Background: The Infectious Diseases Society of America (IDSA) is committed to providing up-to-date guidance on the treatment of antimicrobial-resistant infections. The initial guidance document on infections caused by extended-spectrum β-lactamase producing Enterobacterales (ESBL-E), carbapenem-resistant Enterobacterales (CRE), and Pseudomonas aeruginosa with difficult-to-treat resistance (DTR-P. aeruginosa) was published on 17 September 2020. Over the past year, there have been a number of important publications furthering our understanding of the management of ESBL-E, CRE, and DTR-P. aeruginosa infections, prompting a rereview of the literature and this updated guidance document.
Methods: A panel of 6 infectious diseases specialists with expertise in managing antimicrobial-resistant infections reviewed, updated, and expanded previously developed questions and recommendations about the treatment of ESBL-E, CRE, and DTR-P. aeruginosa infections. Because of differences in the epidemiology of resistance and availability of specific anti-infectives internationally, this document focuses on the treatment of infections in the United States.
Results: Preferred and alternative treatment recommendations are provided with accompanying rationales, assuming the causative organism has been identified and antibiotic susceptibility results are known. Approaches to empiric treatment, duration of therapy, and other management considerations are also discussed briefly. Recommendations apply for both adult and pediatric populations.

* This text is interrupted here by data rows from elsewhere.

(** Computations that read and update the heap and may raise. *)
Definition M (A : Type) : Type := heap -> result A * heap.

#[global] Instance M_ret : MRet M := fun A a h => (Ok a, h).
#[global] Instance M_bind : MBind M := fun A B k m h =>
  match m h with
  | (Ok a, h') => k a h'
  | (Raise e, h') => (Raise e, h')
  end.

Definition raise {A} (e : exn) : M A := fun h => (Raise e, h).
Definition lift {A} (r : result A) : M A := fun h => (r, h).

(** ** [_geometry_extractor] *)

(** What [for obj in ftrz] iterates over, after lines 140-141 have wrapped a
    mapping or an object with [__geo_interface__] in a one-element list.
    Iterating a string gives its characters; [None] and numbers are not
    iterable. *)
Definition source_items (ftrz : value) (h : heap) : result (list value) :=
  match ftrz with
  | VDict _ | VGeo _ => Ok [ftrz]
  | VList items => Ok items
  | VGen it | VIter it => Ok (pending_items it h)
  | VStr s => Ok (map (fun c => VStr (char_str c)) (list_ascii_of_string s))
  | VNone | VNum _ => Raise TypeError
  end.

(** The heap after [k] elements have been taken from [ftrz]. *)
Definition consume (ftrz : value) (k : nat) (h : heap) : heap :=
  match ftrz with
  | VGen it | VIter it => advance it k h
  | _ => h
  end.

(** [ty == 'Feature'] *)
Definition is_feature_tag (ty : value) : bool :=
  match ty with
  | VStr t => String.eqb t "Feature"
  | _ => false
  end.

(** Lines 143-150, the body of the loop for one element.  [obj['type']] is a
    [KeyError] on a mapping without that key and a [TypeError] on anything
    that is not a mapping. *)
Definition extract_geometry (obj : value) : result value :=
  let obj := match obj with VGeo m => m | _ => obj end in
  match obj with
  | VDict d =>
      match d !! "type" with
      | None => Raise KeyError
      | Some ty =>
          if is_feature_tag ty then
            match d !! "geometry" with
            | Some g => Ok g
            | None => Raise KeyError
            end
          else if bool_decide (is_Some (d !! "coordinates")) then Ok obj
          else Raise TypeError
      end
  | _ => Raise TypeError
  end.

(** A loop over [items] that stops at the first element whose body raises;
    the second component counts the elements taken from the source. *)
Fixpoint run_loop {A} (body : value -> result A) (items : list value)
  : result (list A) * nat :=
  match items with
  | [] => (Ok [], O)
  | obj :: rest =>
      match body obj with
      | Raise e => (Raise e, 1%nat)
      | Ok a =>
          let '(r, k) := run_loop body rest in
          (cons a <$> r, S k)
      end
  end.

(** ** Numbers

    Coordinates are Python floats; they are modelled by exact rationals.
    Division raises [ZeroDivisionError] exactly when the divisor is zero, as
    float division does. *)

Definition py_div (a b : Q) : result Q :=
  if Qeq_bool b 0 then Raise ZeroDivisionError else Ok (a / b)%Q.
(** C2. The response carries N attributes and no error, and all of them
    decode.  [calls] are the invocations of the walker made by this walk:
    they are the walker itself applied to the decoded attributes one after
    the other, starting in the world the call to the host left, each with
    the result the walker gave.  If every one of them returned nil, they
    are the N attributes in the order of the response, and the walk returns
    nil.  If invocation number k+1 returned an error, there are exactly k+1
    invocations, on the first k+1 attributes in order, and the walk returns
    that very error. *)
Theorem WalkResourceAttributes_visits resource attributeName walker
    (s : State) response h attrs :
  Plugin_Attributes {| Resource := resource; AttributeName := attributeName |}
    (host (world s)) = (None, response, h) ->
  AttributesResponse_Err response = None ->
  Forall2 decodes_to (Attributes response) attrs ->
  let w0 := {| files := files (world s); host := h;
               memory := memory (world s) |} in
  exists calls,
    walker_calls
      (trace (final (WalkResourceAttributes resource attributeName walker s)))
    = walker_calls (trace s) ++ calls
    /\ calls = invocations walker attrs w0
    /\ (Forall (fun c => snd c = Returns None) calls ->
        map fst calls = attrs
        /\ List.length calls = List.length (Attributes response)
        /\ exists s',
            WalkResourceAttributes resource attributeName walker s
            = Returned None s')
    /\ (forall k attr e,
        nth_error calls k = Some (attr, Returns (Some e)) ->
        List.length calls = S k
        /\ map fst calls = firstn (S k) attrs
        /\ exists s',
            WalkResourceAttributes resource attributeName walker s
            = Returned (Some e) s').
Proof.
  intros Hcall Herr Hdec w0.
  rewrite (WalkResourceAttributes_run _ _ walker s response h Hcall), Herr.
  match goal with |- context [walk walker _ ?s0] => set (st := s0) end.
  assert (Hst : walker_calls (trace st) = walker_calls (trace s)).
  { unfold st; simpl. rewrite walker_calls_app. simpl. apply app_nil_r. }
  pose proof (walk_invocations walker _ _ Hdec st) as Hinv.
  change (world st) with w0 in Hinv. rewrite Hst in Hinv.
  exists (invocations walker attrs w0).
  split; [exact Hinv|]. split; [reflexivity|].
  destruct (walk_prefix walker _ _ Hdec [] st)
    as [(s1 & Hwalk & Hcalls)
       |(visited & a & later & c & -> & Hc & Hcalls & Hend)];
    rewrite app_nil_r in *.
  - rewrite Hwalk in *. simpl in Hinv.
    rewrite Hcalls, Hst in Hinv. apply app_inv_head in Hinv.
    rewrite <- Hinv. simpl. split.
    + intros _. rewrite map_fst_passed, length_map.
      repeat split; [symmetry; eapply Forall2_length; eassumption|now eexists].
    + intros k attr e Hk. apply passed_not_failed in Hk. discriminate.
  - rewrite Hcalls, Hst in Hinv. apply app_inv_head in Hinv.
    rewrite <- Hinv. split.
    + intros Hall. apply Forall_app in Hall as [_ Hall].
      inversion Hall; subst. now elim Hc.
    + intros k attr e Hk.
      destruct (Nat.lt_total k (List.length (map passed visited)))
        as [Hlt|[Heq|Hgt]].
      * rewrite nth_error_app1 in Hk by exact Hlt.
        apply passed_not_failed in Hk. discriminate.
      * subst k. rewrite nth_error_app2, Nat.sub_diag in Hk by lia.
        simpl in Hk. inversion Hk; subst.
        rewrite length_app, length_map, map_app, map_fst_passed. simpl.
        repeat split; [lia| |exact Hend].
        symmetry. apply firstn_through.
      * rewrite nth_error_app2 in Hk by lia.
        destruct (k - List.length (map passed visited))%nat as [|[|j]] eqn:E;
          simpl in Hk; [lia|discriminate|discriminate].
Qed.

Conclusions: The field of antimicrobial resistance is highly dynamic. Consultation with an infectious diseases specialist is recommended for the treatment of antimicrobial-resistant infections. This document is current as of 24 October 2021. The most current versions of IDSA documents, including dates of publication, are available at www.idsociety.org/practice-guideline/amr-guidance/.
Keywords: cefiderocol; ceftazidime-avibactam; ceftolozane-tazobactam; imipenem-cilastatin-relebactam; meropenem-vaborbactam.